手术处理CSP的选择仍需结合患者的宫腔包块体积、子宫瘢痕肌层厚度、局部血流情况、阴道出血量、β-hCG水平及患者的生命体征变化。鉴于CSP具有较高的大出血发生风险,临床多不考虑单独清宫治疗,有文献[14]显示, 76%的CSP患者在清宫术后需要联合全身MTX化疗或补充行开腹或腹腔镜异位妊娠病灶切除术,少数患者还可能切除子宫。为降低清宫术中出血风险以及术后并发症,临床多推荐预防性实施UAE或UACE联合超声引导下清宫术治疗CSP[15]。但目前多用于孕周<8周且包块直径<3cm CSP患者。有研究显示,对孕周≤7周的CSP患者实施UAE联合清宫术安全可行,而对孕周>8周及包块直径>6cm者则有较高的大出血发生风险[16]。Wang等[3]研究亦显示,外生型CSP患者在使用UAE联合清宫术后仍有一定的子宫破裂及阴道大出血发生风险。此外,UAE价格较贵,对医师技术有一定要求,只能在有条件的医院实施。也有学者提出,微创技术宫腔镜下妊娠组织电切术能够清晰地探查子宫形态、瘢痕局部血流状况及孕囊情况等,准确清除孕囊组织,减少损伤,术中应用电凝止血可降低大出血发生风险或减少出血量[17]。而对于出血量较大病情危急者,子宫次(全)切除术可作为最终补充治疗手段。本研究中,3例因出血量较大、病情危急且常规止血措施无效,果断采取子宫切除,成功挽救了患者生命。而在少量出血组中,由于残余包块较大,接受了二次手术治疗。

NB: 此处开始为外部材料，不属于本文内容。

(** ** The transforms stay in bounds *)

(** C10. On an array of length [n] both transforms end without a fault:
    no read or write falls outside the array or outside a twiddle table
    (the model stops at such an access), and no loop exceeds its bound. *)
Theorem transforms_in_bounds (n q k : Z) (arith : ModArith) (laws : ModArithLaws arith)
    (x : ref) (xs : list Z) (s : state) :
  n = 2 ^ k -> 0 <= k <= 30 ->
  tables_ok n q s ->
  heap s !! x = Some xs -> Z.of_nat (length xs) = n ->
  (exists s', fftForward n q x s = Ok tt s') /\
  (exists s', fftBackward n q x s = Ok tt s').
Proof.
  intros Hn Hk [HW HWr] Hx Hlen.
  assert (Hshape : in_shape n x s).
  { intros r [-> | [-> | ->]].
    - eauto.
    - exists (W_init n q). split; [exact HW | apply length_W_init].
      subst n. apply Z.pow_nonneg. lia.
    - exists (W_rev_init n q). split; [exact HWr | apply length_W_rev_init].
      subst n. apply Z.pow_nonneg. lia. }
  split.
  - destruct (fftForward_total n q k Hn Hk x s Hshape) as (s' & Hrun & _). eauto.
  - destruct (fftBackward_total n q k Hn Hk x s Hshape) as (s' & Hrun & _). eauto.
Qed.

Lemma transforms_in_bounds_witness :
  (exists s', @fftForward RLWE.n RLWE.q BigInt.arith 2%nat
                (scratch RLWE.n RLWE.q (repeat 0 1024)) = Ok tt s') /\
  (exists s', @fftBackward RLWE.n RLWE.q BigInt.arith 2%nat
                (scratch RLWE.n RLWE.q (repeat 0 1024)) = Ok tt s').
Proof.
  apply (transforms_in_bounds RLWE.n RLWE.q 10 BigInt.arith BigInt_laws 2%nat (repeat 0 1024)).
  - reflexivity.
  - lia.
  - apply tables_ok_scratch.
  - reflexivity.
  - reflexivity.
Defined.
(** * The two render servers: image sequence (index.js) and text overlay (server.js)

    Both files are one Express handler for [POST /render].  The handlers are
    embedded as programs in a small state-and-exception monad over a file
    system, with the outside world (clock, remote hosts, the encoder process,
    the object store) given as an environment of oracles. *)

From Stdlib Require Import Ascii.
From stdpp Require Import gmap strings pretty list.

Set Default Proof Using "Type".

(** ** JavaScript strings and arrays *)

Module Js.

(** [String(n)], [`${n}`] and ['...' + n] on a non-negative integer. *)
Definition numberToString (n : N) : string := pretty n.

(** [arr.join('')]. *)
Definition join (l : list string) : string := foldr String.app "" l.

(** [[...s]]: the spread of a string is the array of its characters. *)
Fixpoint spread (s : string) : list string :=
  match s with
  | EmptyString => []
  | String c s' => String c EmptyString :: spread s'
  end.

(** [s.split('/')]. *)
Fixpoint segments (s : string) : list string :=
  match s with
  | EmptyString => [EmptyString]
  | String c s' =>
      if bool_decide (c = "/"%char) then EmptyString :: segments s'
      else match segments s' with
           | seg :: rest => String c seg :: rest
           | [] => [String c EmptyString]
           end
  end.

(** [l.join('/')]. *)
Fixpoint joinSlash (l : list string) : string :=
  match l with
  | [] => EmptyString
  | [x] => x
  | x :: rest => x +:+ "/" +:+ joinSlash rest
  end.

(** Node's POSIX [path.normalize], segment by segment.  [res] is the stack
    of segments kept so far, the last one first: empty segments and [.] are
    dropped, [..] takes the segment before it away, and is itself kept only
    in a relative path that has nothing left to take. *)
Definition normalizeStep (allowAboveRoot : bool) (res : list string) (seg : string)
    : list string :=
  if bool_decide (seg = "") || bool_decide (seg = ".") then res
  else if bool_decide (seg = "..") then
    match res with
    | top :: rest =>
        if bool_decide (top = "..")
        then (if allowAboveRoot then seg :: res else res)
        else rest
    | [] => if allowAboveRoot then [seg] else []
    end
  else seg :: res.

Definition normalizeString (segs : list string) (allowAboveRoot : bool) : list string :=
  reverse (foldl (normalizeStep allowAboveRoot) [] segs).

Definition isAbsolute (p : string) : bool :=
  match p with
  | String c _ => bool_decide (c = "/"%char)
  | EmptyString => false
  end.

Fixpoint endsWithSlash (p : string) : bool :=
  match p with
  | EmptyString => false
  | String c EmptyString => bool_decide (c = "/"%char)
  | String _ p' => endsWithSlash p'
  end.

Definition normalize (path : string) : string :=
  if bool_decide (path = "") then "."
  else
    let isAbs := isAbsolute path in
    let trailingSeparator := endsWithSlash path in
    let p := joinSlash (normalizeString (segments path) (negb isAbs)) in
    if bool_decide (p = "")
    then (if isAbs then "/" else if trailingSeparator then "./" else ".")
    else (if isAbs then "/" else "") +:+ p +:+ (if trailingSeparator then "/" else "").

(** [path.join(dir, name)]: the non-empty arguments joined by a separator,
    then normalised. *)
Definition pathJoin (dir name : string) : string :=
  let joined :=
    if bool_decide (dir = "") then name
    else if bool_decide (name = "") then dir
    else dir +:+ "/" +:+ name in
  if bool_decide (joined = "") then "." else normalize joined.

(** A string without a separator, and a plain name: one that is a single
    segment and stays one when normalised. *)
Fixpoint slashFree (s : string) : bool :=
  match s with
  | EmptyString => true
  | String c s' => negb (bool_decide (c = "/"%char)) && slashFree s'
  end.

Definition plain (x : string) : bool :=
  slashFree x && negb (bool_decide (x = "")) && negb (bool_decide (x = "."))
  && negb (bool_decide (x = "..")).

(** [s.includes(t)]. *)
Fixpoint includes (t s : string) : bool :=
  String.prefix t s ||
  match s with
  | EmptyString => false
  | String _ s' => includes t s'
  end.

End Js.

(** ** The file system *)

Inductive node := Dir | File (size : N).

Global Instance node_eq_dec : EqDecision node.
Proof. solve_decision. Defined.

Module Fs.

(** [p] lies strictly below directory [d]. *)
Definition below (d p : string) : bool := String.prefix (d +:+ "/") p.

(** [fs.existsSync(p)], [fs.mkdirSync(p)], and a write stream on [p]
    that ends after [n] bytes. *)
Definition existsSync (p : string) (fs : gmap string node) : bool :=
  bool_decide (is_Some (fs !! p)).

Definition mkdirSync (p : string) (fs : gmap string node) : gmap string node :=
  <[p := Dir]> fs.

Definition writeFile (p : string) (n : N) (fs : gmap string node) : gmap string node :=
  <[p := File n]> fs.

(** [fs.rmSync(d, { recursive: true, force: true })]. *)
Definition rmSync (d : string) (fs : gmap string node) : gmap string node :=
  filter (λ kv, kv.1 ≠ d ∧ below d kv.1 = false) fs.

(** No entry at or below [d]. *)
Definition clear (d : string) (fs : gmap string node) : Prop :=
  ∀ p, p = d ∨ below d p = true → fs !! p = None.

End Fs.

(** ** Responses, encoder commands, events *)

Inductive jval := JBool (b : bool) | JStr (s : string).

Inductive body :=
  | Json (fields : list (string * jval))
  | Mp4Stream (bytes : N).

Record response := Response { status : nat; contentType : string; payload : body }.

(** [res.status(code).json(obj)] and [res.json(obj)]. *)
Definition json (code : nat) (fields : list (string * jval)) : response :=
  Response code "application/json" (Json fields).




(** One input of a fluent-ffmpeg command with the [loop] call made on it. *)
Record input := Input { source : string; looped : option N }.

(** The calls recorded by a fluent-ffmpeg command builder. *)
Record command := Command {
  inputs : list input;
  filterSpec : list string;
  mapped : list string;
  vcodec : option string;
  acodec : option string;
  outputOpts : list string;
  target : option string
}.

Module Ffmpeg.

Definition ffmpeg (src : option string) : command :=
  Command (from_option (λ p, [Input p None]) [] src) [] [] None None [] None.

Definition addInput (p : string) (c : command) : command :=
  Command (inputs c ++ [Input p None]) (filterSpec c) (mapped c)
          (vcodec c) (acodec c) (outputOpts c) (target c).

(** [loop(d)] applies to the input added last. *)
Definition loop (d : N) (c : command) : command :=
  let ins :=
    match reverse (inputs c) with
    | [] => []
    | i :: rest => reverse (Input (source i) (Some d) :: rest)
    end in
  Command ins (filterSpec c) (mapped c)
          (vcodec c) (acodec c) (outputOpts c) (target c).

Definition complexFilter (spec : list string) (c : command) : command :=
  Command (inputs c) spec (mapped c)
          (vcodec c) (acodec c) (outputOpts c) (target c).

Definition map (label : string) (c : command) : command :=
  Command (inputs c) (filterSpec c) (mapped c ++ [label])
          (vcodec c) (acodec c) (outputOpts c) (target c).

Definition videoCodec (codec : string) (c : command) : command :=
  Command (inputs c) (filterSpec c) (mapped c)
          (Some codec) (acodec c) (outputOpts c) (target c).

Definition audioCodec (codec : string) (c : command) : command :=
  Command (inputs c) (filterSpec c) (mapped c)
          (vcodec c) (Some codec) (outputOpts c) (target c).

Definition outputOptions (opts : list string) (c : command) : command :=
  Command (inputs c) (filterSpec c) (mapped c)
          (vcodec c) (acodec c) (outputOpts c ++ opts) (target c).

Definition save (p : string) (c : command) : command :=
  Command (inputs c) (filterSpec c) (mapped c)
          (vcodec c) (acodec c) (outputOpts c) (Some p).

End Ffmpeg.

(** What the encoder process reports: ['end'] with [bytes] written to the
    target; ['error'] with its diagnostic, possibly leaving a partial file;
    or ['end'] with no file at the target (nothing was written, or the file
    was taken away meanwhile, as the cleanup of a request that shares the
    work directory does). *)
Inductive encoded :=
  | End (bytes : N)
  | Error (diagnostic : string) (partial : option N)
  | EndWithoutFile.

(** What a [fetch] resolves to: a rejection, or a response with its [ok] flag
    and a body.  Piped into the image file, the body ends after [bytes]; or
    the pipeline fails with an error after [written] bytes (the body stream
    or the write stream emits ['error']); or the body stops coming after
    [written] bytes without ending or failing, as when the connection is cut
    short of the announced length: the pipeline then never settles. *)
Inductive stream :=
  | Complete (bytes : N)
  | Broken (written : N) (cause : string)
  | Stalled (written : N).

Inductive fetched :=
  | Unreachable (cause : string)
  | Got (ok : bool) (content : stream).

Inductive uploaded :=
  | Location (url : string)
  | Rejected (cause : string).

Inductive event :=
  | Fetch (url : string)
  | Mkdir (p : string)
  | Store (p : string)
  | Spawn (c : command)
  | Upload (key : string) (from : string)
  | Unlink (p : string)
  | Rm (p : string)
  | Send (r : response)
  | Uncaught (message : string).

(** ** The handler monad: file system and event log, with exceptions *)

Record world := World { files : gmap string node; log : list event }.

(** A step returns, throws, or awaits a promise that never settles: what
    follows it is then never run, its [catch] block included. *)
Inductive outcome (A : Type) :=
  | Ok (a : A)
  | Throw (message : string)
  | Never.
Arguments Ok {A} a.
Arguments Throw {A} message.
Arguments Never {A}.

Definition M (A : Type) : Type := world → outcome A * world.

Global Instance handler_ret : MRet M := λ A a w, (Ok a, w).
Global Instance handler_bind : MBind M := λ A B k m w,
  match m w with
  | (Ok a, w') => k a w'
  | (Throw e, w') => (Throw e, w')
  | (Never, w') => (Never, w')
  end.
Definition throw {A} (message : string) : M A := λ w, (Throw message, w).
Definition never {A} : M A := λ w, (Never, w).
Definition try {A} (m : M A) (handler : string → M A) : M A := λ w,
  match m w with
  | (Ok a, w') => (Ok a, w')
  | (Throw e, w') => handler e w'
  | (Never, w') => (Never, w')
  end.

Definition emit (e : event) : M unit := λ w, (Ok tt, World (files w) (log w ++ [e])).
Definition onFiles (f : gmap string node → gmap string node) : M unit :=
  λ w, (Ok tt, World (f (files w)) (log w)).
Definition getFiles : M (gmap string node) := λ w, (Ok (files w), w).
Definition when (b : bool) (m : M unit) : M unit := if b then m else mret tt.

Definition send (r : response) : M unit := emit (Send r).

(** The response a run sent, if any (the last [Send]). *)
Fixpoint sent (l : list event) : option response :=
  match l with
  | [] => None
  | e :: l' =>
      match sent l' with
      | Some r => Some r
      | None => match e with Send r => Some r | _ => None end
      end
  end.

(** The events of a download. *)
Definition quiet (e : event) : Prop :=
  match e with Fetch _ | Store _ => True | _ => False end.

Definition isSpawn (e : event) : bool := match e with Spawn _ => true | _ => false end.
Definition isFetch (e : event) : bool := match e with Fetch _ => true | _ => false end.
Definition isSend (e : event) : bool := match e with Send _ => true | _ => false end.

Notation "c |> f" := (f c) (at level 45, left associativity, only parsing).

(** Running a composed command: the process is spawned, writes what it writes
    to the command's target, and fires ['end'] or ['error'].  Neither handler
    looks at the target before it goes on after ['end']. *)
Definition leave (c : command) (n : N) : M unit :=
  onFiles (from_option (λ p, Fs.writeFile p n) id (target c)).

Definition run (encoder : command → encoded) (c : command) : M unit :=
  emit (Spawn c);;
  match encoder c with
  | End n => leave c n
  | Error diagnostic partial =>
      from_option (leave c) (mret tt) partial;;
      throw diagnostic
  | EndWithoutFile => onFiles (from_option delete id (target c))
  end.

(** The error of [fs.createReadStream(p)] when it cannot read [p]. *)
Definition cannotRead (p : string) (entry : option node) : string :=
  match entry with
  | Some Dir => "EISDIR: illegal operation on a directory, read"
  | _ => "ENOENT: no such file or directory, open '" +:+ p +:+ "'"
  end.

(** ** index.js: the image-sequence renderer *)

Module Renderer.

Record request := Request {
  images : option (list string);
  captions : option (list string)
}.

(** [__dirname], the value of [Date.now()] when the handler starts, what
    the i-th [fetch] resolves to, and what the encoder does. *)
Record env := Env {
  dirname : string;
  now : N;
  remote : nat → string → fetched;
  encoder : command → encoded
}.
(** * The MCP client of picoclaw: protocol codec, STDIO transport, session
      client, tool wrapper and manager, embedded from [pkg/mcp].

    The Go sources are embedded shallowly.  A value of type [error] is the
    text of [err.Error()], a nil error is [None].  A Go method with a pointer
    receiver takes the receiver's state and returns the new state next to its
    results.  JSON documents are taken after the scanner has accepted them,
    as trees; a frame that is not JSON at all is a separate read event of the
    transport.  The mutexes make every method one step, and the methods are
    embedded as such; the calls of the logger and the context argument, which
    the transport never reads, are left out.  A method is given with the
    state it leaves and the value it returns.  Two calls of the transport
    wait with no bound, the read of a line and the wait for the exit of the
    child; [Blocking] has them, and the calls of [Manager.Start] that reach
    them, with the outcome that the call does not return. *)

From Stdlib Require Import ZArith List String Ascii Bool Lia Sorted.
From stdpp Require Import base option list strings gmap.
Import ListNotations.
Set Warnings "-register-all".

Local Open Scope string_scope.
Local Open Scope list_scope.
Local Open Scope Z_scope.

(* ================================================================== *)
(** * Part I. Definitions                                               *)
(* ================================================================== *)

Definition error := string.

(** [fmt.Errorf("ctx: %w", err)] and [fmt.Errorf("ctx: %s", msg)]. *)
Definition Errorf (ctx : string) (cause : string) : error := ctx +:+ ": " +:+ cause.

(** Go's two's-complement [int64]: the result of an arithmetic operation is
    reduced into [-2^63, 2^63). *)
Definition int64_min : Z := - 2 ^ 63.
Definition int64_max : Z := 2 ^ 63 - 1.
Definition wrap64 (z : Z) : Z := (z + 2 ^ 63) mod 2 ^ 64 - 2 ^ 63.
Definition in_int64 (z : Z) : bool := ((int64_min <=? z) && (z <=? int64_max))%bool.

Class Zero (A : Type) := zero : A.
#[export] Instance zero_string : Zero string := "".
#[export] Instance zero_bool : Zero bool := false.
#[export] Instance zero_Z : Zero Z := 0.
#[export] Instance zero_list {A} : Zero (list A) := [].
#[export] Instance zero_option {A} : Zero (option A) := None.

(* ------------------------------------------------------------------ *)
(** ** encoding/json, as far as the client uses it                     *)
(* ------------------------------------------------------------------ *)

Module JSON.

(** A number keeps what the decoder needs of its literal: an integer literal
    its value; a literal with a fraction or an exponent its text and whether
    [strconv.ParseFloat] accepts it as a [float64]. *)
Inductive number :=
| NumInt (z : Z)
| NumReal (lit : string) (in_range : bool).

Inductive json :=
| JNull
| JBool (b : bool)
| JNumber (n : number)
| JString (s : string)
| JArray (items : list json)
| JObject (members : list (string * json)).

(** The decoded form of a JSON value in an [interface{}]: nil, bool, float64,
    string, [[]interface{}] or [map[string]interface{}]. *)
Inductive iface :=
| INil
| IBool (b : bool)
| IFloat64 (n : number)
| IString (s : string)
| ISlice (l : list iface)
| IMap (m : gmap string iface).

(** [json.RawMessage], a byte slice: empty, or the bytes of one value. *)
Inductive RawMessage :=
| RawEmpty
| Raw (j : json).

#[export] Instance zero_iface : Zero iface := INil.
#[export] Instance zero_RawMessage : Zero RawMessage := RawEmpty.
#[export] Instance zero_gmap {A} : Zero (gmap string A) := (∅ : gmap string A).

(** [ParseFloat] overflows from 2^1024 - 2^970 on. *)
Definition float64_ok (n : number) : bool :=
  match n with
  | NumInt z => Z.abs z <? 2 ^ 1024 - 2 ^ 970
  | NumReal _ ok => ok
  end.

Definition kind (j : json) : string :=
  match j with
  | JNull => "null"
  | JBool _ => "bool"
  | JNumber _ => "number"
  | JString _ => "string"
  | JArray _ => "array"
  | JObject _ => "object"
  end.

(** The text of an [UnmarshalTypeError]; the wording of the errors of the
    library is kept short, nothing below depends on it. *)
Definition type_error (j : json) (gotype : string) : error :=
  "json: cannot unmarshal " +:+ kind j +:+ " into Go value of type " +:+ gotype.

(** The decoder keeps the first error it meets and goes on decoding. *)
Definition saveError (saved new : option error) : option error :=
  match saved with
  | Some e => Some e
  | None => new
  end.

(** json.Unmarshal(data, &v): the new value of v and the error. *)
Class Unmarshal (A : Type) := unmarshal : json -> A -> A * option error.

(** Field names match exactly or under simple case folding ([foldName]):
    ASCII letters fold to upper case, U+017F (long s) to S and U+212A
    (Kelvin sign) to K; strings are UTF-8. *)
Definition upper (c : ascii) : ascii :=
  let n := nat_of_ascii c in
  if ((97 <=? n) && (n <=? 122))%nat then ascii_of_nat (n - 32) else c.

Fixpoint foldName (s : string) : string :=
  match s with
  | EmptyString => EmptyString
  | String c1 r1 =>
      match r1 with
      | String c2 r2 =>
          if (Ascii.eqb c1 "197" && Ascii.eqb c2 "191")%bool
          then String "S" (foldName r2)
          else
            match r2 with
            | String c3 r3 =>
                if (Ascii.eqb c1 "226" && Ascii.eqb c2 "132" && Ascii.eqb c3 "170")%bool
                then String "K" (foldName r3)
                else String (upper c1) (foldName r1)
            | EmptyString => String (upper c1) (foldName r1)
            end
      | EmptyString => String (upper c1) EmptyString
      end
  end.

(** One field of a struct type: its JSON name and how a value is stored
    into it. *)
Record field (A : Type) := Field {
  fname : string;
  fstore : json -> A -> A * option error
}.
Arguments Field {A} _ _.
Arguments fname {A} _.
Arguments fstore {A} _ _ _.

Definition fld {A B} `{Unmarshal B} (name : string) (get : A -> B) (set : B -> A -> A)
  : field A :=
  Field name (fun v a => let '(b, e) := unmarshal v (get a) in (set b a, e)).

Definition find_field {A} (fields : list (field A)) (key : string) : option (field A) :=
  match List.find (fun f => String.eqb (fname f) key) fields with
  | Some f => Some f
  | None => List.find (fun f => String.eqb (foldName (fname f)) (foldName key)) fields
  end.

Definition store_member {A} (fields : list (field A)) (st : A * option error)
  (kv : string * json) : A * option error :=
  match find_field fields kv.1 with
  | Some f => let '(a, e) := fstore f kv.2 st.1 in (a, saveError st.2 e)
  | None => st
  end.

(** Decoding into a struct: null leaves it as it is, an object stores its
    members in document order (a repeated key stores again), anything else is
    a type error. *)
Definition unmarshal_struct {A} (gotype : string) (fields : list (field A)) : Unmarshal A :=
  fun j a =>
    match j with
    | JNull => (a, None)
    | JObject ms => fold_left (store_member fields) ms (a, None)
    | _ => (a, Some (type_error j gotype))
    end.

#[export] Instance unmarshal_string : Unmarshal string := fun j s =>
  match j with
  | JString x => (x, None)
  | JNull => (s, None)
  | _ => (s, Some (type_error j "string"))
  end.

#[export] Instance unmarshal_bool : Unmarshal bool := fun j b =>
  match j with
  | JBool x => (x, None)
  | JNull => (b, None)
  | _ => (b, Some (type_error j "bool"))
  end.

(** [int64] and, on the 64-bit targets, [int]. *)
#[export] Instance unmarshal_int64 : Unmarshal Z := fun j n =>
  match j with
  | JNumber (NumInt z) =>
      if in_int64 z then (z, None) else (n, Some (type_error j "int64"))
  | JNull => (n, None)
  | _ => (n, Some (type_error j "int64"))
  end.

#[export] Instance unmarshal_RawMessage : Unmarshal RawMessage := fun j _ => (Raw j, None).

(** Decoding into an empty interface.  A number outside [float64] is an
    error and leaves nil in its place; a repeated key of an object
    overwrites the entry. *)
Definition decode_elems (f : json -> iface * option error)
  : list json -> list iface * option error :=
  fix go (l : list json) :=
    match l with
    | [] => ([], None)
    | x :: r =>
        let '(v, e) := f x in
        let '(vs, es) := go r in
        (v :: vs, saveError e es)
    end.

Definition decode_members (f : json -> iface * option error)
  : list (string * json) -> gmap string iface -> option error ->
    gmap string iface * option error :=
  fix go (l : list (string * json)) (m : gmap string iface) (e : option error) :=
    match l with
    | [] => (m, e)
    | (k, x) :: r =>
        let '(v, e') := f x in
        go r (<[k := v]> m) (saveError e e')
    end.

Fixpoint decode_iface (j : json) : iface * option error :=
  match j with
  | JNull => (INil, None)
  | JBool b => (IBool b, None)
  | JNumber n =>
      if float64_ok n then (IFloat64 n, None) else (INil, Some (type_error j "float64"))
  | JString s => (IString s, None)
  | JArray items =>
      let '(vs, e) := decode_elems decode_iface items in (ISlice vs, e)
  | JObject members =>
      let '(m, e) := decode_members decode_iface members ∅ None in (IMap m, e)
  end.

#[export] Instance unmarshal_iface : Unmarshal iface := fun j v =>
  match j with
  | JNumber n => if float64_ok n then (IFloat64 n, None) else (v, Some (type_error j "float64"))
  | _ => decode_iface j
  end.

(** A slice is reset and gets one element per array item, each decoded into
    a zero element. *)
Definition unmarshal_items {A} `{Zero A} `{Unmarshal A} (items : list json)
  : list A * option error :=
  fold_right (fun x acc =>
                let '(v, e) := unmarshal x zero in
                (v :: acc.1, saveError e acc.2)) ([], None) items.

#[export] Instance unmarshal_slice {A} `{Zero A} `{Unmarshal A} : Unmarshal (list A) :=
  fun j l =>
    match j with
    | JArray items => unmarshal_items items
    | JNull => ([], None)
    | _ => (l, Some (type_error j "slice"))
    end.

(** A pointer: null sets it to nil, anything else is decoded into the
    pointee, allocated when the pointer is nil. *)
#[export] Instance unmarshal_ptr {A} `{Zero A} `{Unmarshal A} : Unmarshal (option A) :=
  fun j p =>
    match j with
    | JNull => (None, None)
    | _ => let '(v, e) := unmarshal j (default zero p) in (Some v, e)
    end.

(** [map[string]interface{}]. *)
#[export] Instance unmarshal_map : Unmarshal (gmap string iface) := fun j m =>
  match j with
  | JObject members =>
      fold_left (fun st kv =>
                   let '(v, e) := unmarshal kv.2 INil in
                   (<[kv.1 := v]> st.1, saveError st.2 e)) members (m, None)
  | JNull => (∅, None)
  | _ => (m, Some (type_error j "map[string]interface {}"))
  end.

(** [[]byte]: a string is base64 in the standard padded alphabet, with CR
    and LF skipped ([base64.StdEncoding]); an array gives one byte per
    number. *)
Inductive Bytes := MkBytes (data : list ascii).

#[export] Instance zero_Bytes : Zero Bytes := MkBytes [].

Definition b64_value (c : ascii) : option N :=
  let n := N_of_ascii c in
  if ((65 <=? n) && (n <=? 90))%N then Some (n - 65)%N
  else if ((97 <=? n) && (n <=? 122))%N then Some (n - 71)%N
  else if ((48 <=? n) && (n <=? 57))%N then Some (n + 4)%N
  else if (n =? 43)%N then Some 62%N
  else if (n =? 47)%N then Some 63%N
  else None.

Definition is_pad (c : ascii) : bool := Ascii.eqb c "=".

Definition b64_bytes (count : nat) (bits : N) : list ascii :=
  firstn count [ascii_of_N (N.shiftr bits 16 mod 256);
                ascii_of_N (N.shiftr bits 8 mod 256);
                ascii_of_N (bits mod 256)].

Fixpoint b64_quanta (l : list ascii) : option (list ascii) :=
  match l with
  | [] => Some []
  | a :: b :: c :: d :: rest =>
      match b64_value a, b64_value b with
      | Some x, Some y =>
          match b64_value c, b64_value d with
          | Some z, Some w =>
              option_map (app (b64_bytes 3 (x * 262144 + y * 4096 + z * 64 + w)%N))
                         (b64_quanta rest)
          | Some z, None =>
              if (is_pad d && bool_decide (rest = []))%bool
              then Some (b64_bytes 2 (x * 262144 + y * 4096 + z * 64)%N)
              else None
          | None, _ =>
              if (is_pad c && is_pad d && bool_decide (rest = []))%bool
              then Some (b64_bytes 1 (x * 262144 + y * 4096)%N)
              else None
          end
      | _, _ => None
      end
  | _ => None
  end.
Lemma extra_steps_runs df made planned diff clipped :
  getitem df "how_many_steps_agents_made" = Ok made ->
  getitem df "total_agents_path_length" = Ok planned ->
  sub made planned = Ok diff ->
  clip_lower diff 0 = Ok clipped ->
  Trabalho11.extra_steps df = Ok (setitem df "extra_steps" clipped).
Proof.
  intros H1 H2 H3 H4. unfold Trabalho11.extra_steps.
  rewrite H1, H2. simpl. rewrite H3. simpl.
  rewrite getitem_setitem_same. simpl. rewrite H4. simpl.
  rewrite setitem_twice. reflexivity.
Qed.
(** * Setlist Builder: the Band and Setlist models and the collaboration relay

    A shallow embedding of [backend/models/band.model.js] (the Band and the
    Setlist mongoose models) and of the socket handlers of
    [backend/server.js], followed by the properties of the setlist
    document engine that the specification states about them.

    Conventions of the embedding.
    - An ObjectId is its hexadecimal string; [a.toString() === b.toString()]
      is string equality.
    - A JavaScript number that holds a count, an index, an order or a number
      of seconds is an integer ([Z]); fractional values and NaN are outside
      the model.
    - A JavaScript array is a list.  The [sets] array can be written past its
      end ([this.sets[i] = ...]), which leaves empty slots: a slot is an
      [option], [None] being an empty slot (reads as [undefined], skipped by
      [reduce]).
    - A method that mutates [this] and may throw is a function from the
      document before the call to the document after it and the outcome. *)

From Stdlib Require Import ZArith Lia Ascii DecimalString.
From stdpp Require Import gmap strings list.

Local Open Scope Z_scope.

Definition ObjectId := string.

(** [a.toString() === b.toString()] on two ObjectIds. *)
Definition same_id (a b : ObjectId) : bool := String.eqb a b.

(** ** Band model *)

Module Band.

Inductive Role := leader | member.

Inductive Permission :=
  edit_setlists | add_songs | edit_songs | invite_members | remove_members.

Definition Role_eqb (a b : Role) : bool :=
  match a, b with
  | leader, leader | member, member => true
  | _, _ => false
  end.

Definition Permission_eqb (a b : Permission) : bool :=
  match a, b with
  | edit_setlists, edit_setlists
  | add_songs, add_songs
  | edit_songs, edit_songs
  | invite_members, invite_members
  | remove_members, remove_members => true
  | _, _ => false
  end.

Record Member := mkMember {
  userId : ObjectId;
  role : Role;
  permissions : list Permission
}.

Record t := mk {
  _id : ObjectId;
  name : string;
  description : string;
  members : list Member;
  createdBy : ObjectId;
  (* mongoose's document flag: not yet stored *)
  isNew : bool
}.

Definition with_members (this : t) (ms : list Member) : t :=
  mk (_id this) (name this) (description this) ms (createdBy this) (isNew this).

(** [this.members.find(member => member.userId.toString() === userId.toString())] *)
Definition find_member (this : t) (uid : ObjectId) : option Member :=
  List.find (fun m => same_id (userId m) uid) (members this).

Definition all_permissions : list Permission :=
  [edit_setlists; add_songs; edit_songs; invite_members; remove_members].

(** [bandSchema.pre('save', ...)]: on creation, the creator is pushed as a
    leader with all permissions unless some member already carries the
    creator's id. *)
Definition preSave (this : t) : t :=
  if isNew this then
    match find_member this (createdBy this) with
    | Some _ => this
    | None =>
        with_members this
          (members this ++ [mkMember (createdBy this) leader all_permissions])
    end
  else this.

分析各组治疗结局显示,大出血患者采取UAE或宫腔填塞治疗多可快速有效控制出血,但在包块消失及月经恢复方面仍不及少量出血者。而在少量出血者中,保守治疗的止血速度及恢复速度不及手术治疗。鉴于药物副反应及手术创伤等因素,根据治疗经验认为:对包块体积较小(<25mm)、瘢痕肌层较厚(≥3mm)的少量出血者,考虑以MTX等药物保守治疗;如包块体积较大(≥30mm)且瘢痕肌层较厚(≥3mm)且局部血流不丰富者,MTX化疗可能效果不佳,可考虑手术治疗,且尽量以微创、操作简便的术式为主。但如果瘢痕肌层较薄,清宫术可能再发大出血甚至子宫破裂、穿孔,为保留患者的生育功能,可考虑经腹瘢痕妊娠物清除修补术;而对怀疑或急诊剖腹探查显示瘢痕妊娠局部胎盘大部分植入、出血量较大且难以纠正,应考虑次全(全)子宫切除以挽救患者生命[18-19]。此外,对于因未明确诊断为CSP而终止妊娠导致大出血患者,可考虑行UAE或UACE控制出血,密切监测β-hCG水平变化,超声监测子宫瘢痕肌层厚度及宫内包块大小情况,以便采取进一步治疗。
综上所述,为预防未明确排除CSP而盲目人工流产或清宫,对具有剖宫产史者,再次妊娠后应完善阴道超声等检查尽早确诊CSP。孕周>8周、巨大包块(直径>60mm)的CSP是大出血高危患者,应根据患者的生命体征、孕囊情况尤其是局部血流状况等采取个体化治疗措施,UAE可作为紧急止血的首要手段,药物、宫腔镜或超声引导下清宫、经腹瘢痕妊娠物清除修补术可作为辅助或补充措施,必要时可采取子宫次全或全切除术。但本研究样本较小,随访时间尚短,具体方案选择及其指征、长期预后还有待进一步研究加以完善。